Lemma out_of_range x : (x <? 1) || (0xFFFF <? x) = false → 1 <= x <= 0xFFFF.
Proof. intros [?%Z.ltb_ge ?%Z.ltb_ge]%orb_false_iff. lia. Qed.

(** The post-conditions of [BfcpServerRefine] with the refinement only. *)
Lemma wp_ref {A} (m : M A) (Q : A → Env → Prop) e :
  wp m (λ a e', Ref e e' ∧ Q a e') e → wp m (λ _ e', Ref e e') e.
Proof. intros H. eapply wp_mono; [exact H|]. by intros ?? []. Qed.

Lemma exec_refines op s : Inv s → refines_to s (exec op s).
Proof.
  intros HI. set (e := mkEnv s [] []). assert (Inv (server e)) as HIe by done.
  assert (∀ A (a : A), wp (ret a) (λ _ e', Ref e e') e) as Hret
    by (intros; unfold wp; simpl; by apply Ref_refl).
  destruct op as [u|u|u|f|i|i info|i info|u f| |u t|u t|t|msg from]; simpl;
    try apply refines_run; fold e.
  - unfold silently, AddUser. case_match; [by apply refines_stay|].
    case_match eqn:Hr; [by apply refines_stay|]. case_match eqn:Hu; [by apply refines_stay|].
    apply refines_step; [done|]. apply as_add_user; [by apply out_of_range|done].
  - wp_pure. case_match; [done|]. eapply wp_ref. by apply RemoveUser_wp.
  - unfold silently, SetChair. case_match; [by apply refines_stay|].
    case_match; [|by apply refines_stay]. apply refines_step; [done|]. apply as_chair.
  - unfold silently, AddFloor. case_match; [by apply refines_stay|].
    case_match eqn:Hr; [by apply refines_stay|]. case_match; [by apply refines_stay|].
    apply refines_step; [done|]. apply as_floor. by apply out_of_range.
  - wp_pure. case_match; [done|]. eapply wp_ref. by apply Grant_wp.
  - eapply wp_ref. by apply Deny_wp.
  - eapply wp_ref. by apply Revoke_wp.
  - apply wp_quiet; [apply quiet_NotifyFloorStatus|]. intros. by apply Ref_same.
  - destruct (ending (server e)) eqn:He; [|eapply wp_ref; by apply End_wp].
    unfold End_locked. wp_pure. rewrite He. apply Hret.
  - unfold UserConnected_locked. wp_pure. case_match; [done|]. wp_pure.
    case_match; [|done]. eapply wp_ref. by apply Attach_wp.
  - unfold UserDisconnected_locked. wp_pure. case_match; [|done]. case_match; [|done].
    eapply wp_ref. by apply Detach_wp.
  - unfold TransportClosed_locked. wp_pure. case_match; [|done]. eapply wp_ref. by apply Detach_wp.
  - by apply MessageReceived_wp.
Qed.

Lemma reach_steps confId s ns :
  reach confId s ns → Inv s ∧ asteps (new_server confId) ns s.
Proof.
  induction 1 as [|s ns op s' w ns' H [HI Hs] He]; [split; [apply Inv_new|constructor]|].
  destruct (exec_refines op s HI) as [HI' Hs']. rewrite He in *. simpl in *.
  split; [done|by eapply asteps_app].
Qed.

(** ** Nothing happens after [End] *)

Lemma ending_run {A} (m : M A) s : keeps m → ending (effects (run m s)).1.1 = ending s.
Proof.
  intros H. destruct (H (mkEnv s [] [])) as [He _]. unfold run, effects.
  by destruct (m (mkEnv s [] [])).
Qed.

Hint Resolve keeps_Revoke keeps_Deny keeps_Grant keeps_RemoveUser keeps_Attach keeps_Detach
  keeps_MessageReceived : respects.

Lemma exec_ending op s : op ≠ OpEnd → ending (exec op s).1.1 = ending s.
Proof.
  intros Hop. destruct op; simpl; try done; try apply ending_run; try by respects_solve.
  - unfold AddUser. by repeat case_match.
  - unfold SetChair. by repeat case_match.
  - unfold AddFloor. by repeat case_match.
  - unfold NotifyFloorStatus_locked. respects_solve.
  - unfold UserConnected_locked. respects_solve.
  - unfold UserDisconnected_locked. respects_solve.
  - unfold TransportClosed_locked. respects_solve.
Qed.

(** An ended server: no user, no request. *)
Definition ended (s : Server) : Prop := ending s = true ∧ users s = [] ∧ floorRequests s = [].

Lemma exec_ended op s : ended s → exec op s = (s, [], []).
Proof.
  intros (He & Hu & Hr).
  destruct op; unfold exec, AddUser, SetChair, AddFloor, RemoveUser, GrantFloorRequest,
    DenyFloorRequest, RevokeFloorRequest, NotifyFloorStatus, End, UserConnected, UserDisconnected,
    TransportClosed, MessageReceived, run, effects, silently, DenyFloorRequestLocked,
    RevokeFloorRequestLocked, NotifyFloorStatus_locked, End_locked, UserConnected_locked,
    UserDisconnected_locked, TransportClosed_locked, MessageReceived_locked, user_of_transport, bind;
    simpl; rewrite ?He, ?Hr, ?Hu; done.
Qed.

Lemma exec_End s : Inv s → ending s = false → ended (exec OpEnd s).1.1 ∧ (exec OpEnd s).2 = [].
Proof.
  intros HI He. pose proof (End_wp (mkEnv s [] []) HI He) as H. unfold wp in H.
  simpl. unfold End, run, effects. destruct (End_locked (mkEnv s [] [])) as [a e']. simpl in *.
  unfold ended. tauto.
Qed.

Lemma reach_ended confId s ns : reach confId s ns → ending s = true → ended s.
Proof.
  induction 1 as [|s ns op s' w ns' H IH He]; intros Hend; [done|].
  destruct (reach_steps _ _ _ H) as [HI _].
  destruct (ending s) eqn:Es.
  { rewrite (exec_ended op s (IH eq_refl)) in He. simplify_eq. by apply IH. }
  assert (op = OpEnd ∨ op ≠ OpEnd) as [->|Hne] by (destruct op; auto).
  - destruct (exec_End s HI Es) as [Hd _]. by rewrite He in Hd.
  - pose proof (exec_ending op s Hne) as Hk. rewrite He in Hk. simpl in Hk. congruence.
Qed.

## How to complete this task
Beginning of the records through the line with "by (intros; unfold": return that span exactly and stop there.

## Completed exercise
Lemma out_of_range x : (x <? 1) || (0xFFFF <? x) = false → 1 <= x <= 0xFFFF.
Proof. intros [?%Z.ltb_ge ?%Z.ltb_ge]%orb_false_iff. lia. Qed.

(** The post-conditions of [BfcpServerRefine] with the refinement only. *)
Lemma wp_ref {A} (m : M A) (Q : A → Env → Prop) e :
  wp m (λ a e', Ref e e' ∧ Q a e') e → wp m (λ _ e', Ref e e') e.
Proof. intros H. eapply wp_mono; [exact H|]. by intros ?? []. Qed.

Lemma exec_refines op s : Inv s → refines_to s (exec op s).
Proof.
  intros HI. set (e := mkEnv s [] []). assert (Inv (server e)) as HIe by done.
  assert (∀ A (a : A), wp (ret a) (λ _ e', Ref e e') e) as Hret
    by (intros; unfold wp; simpl; by apply Ref_refl).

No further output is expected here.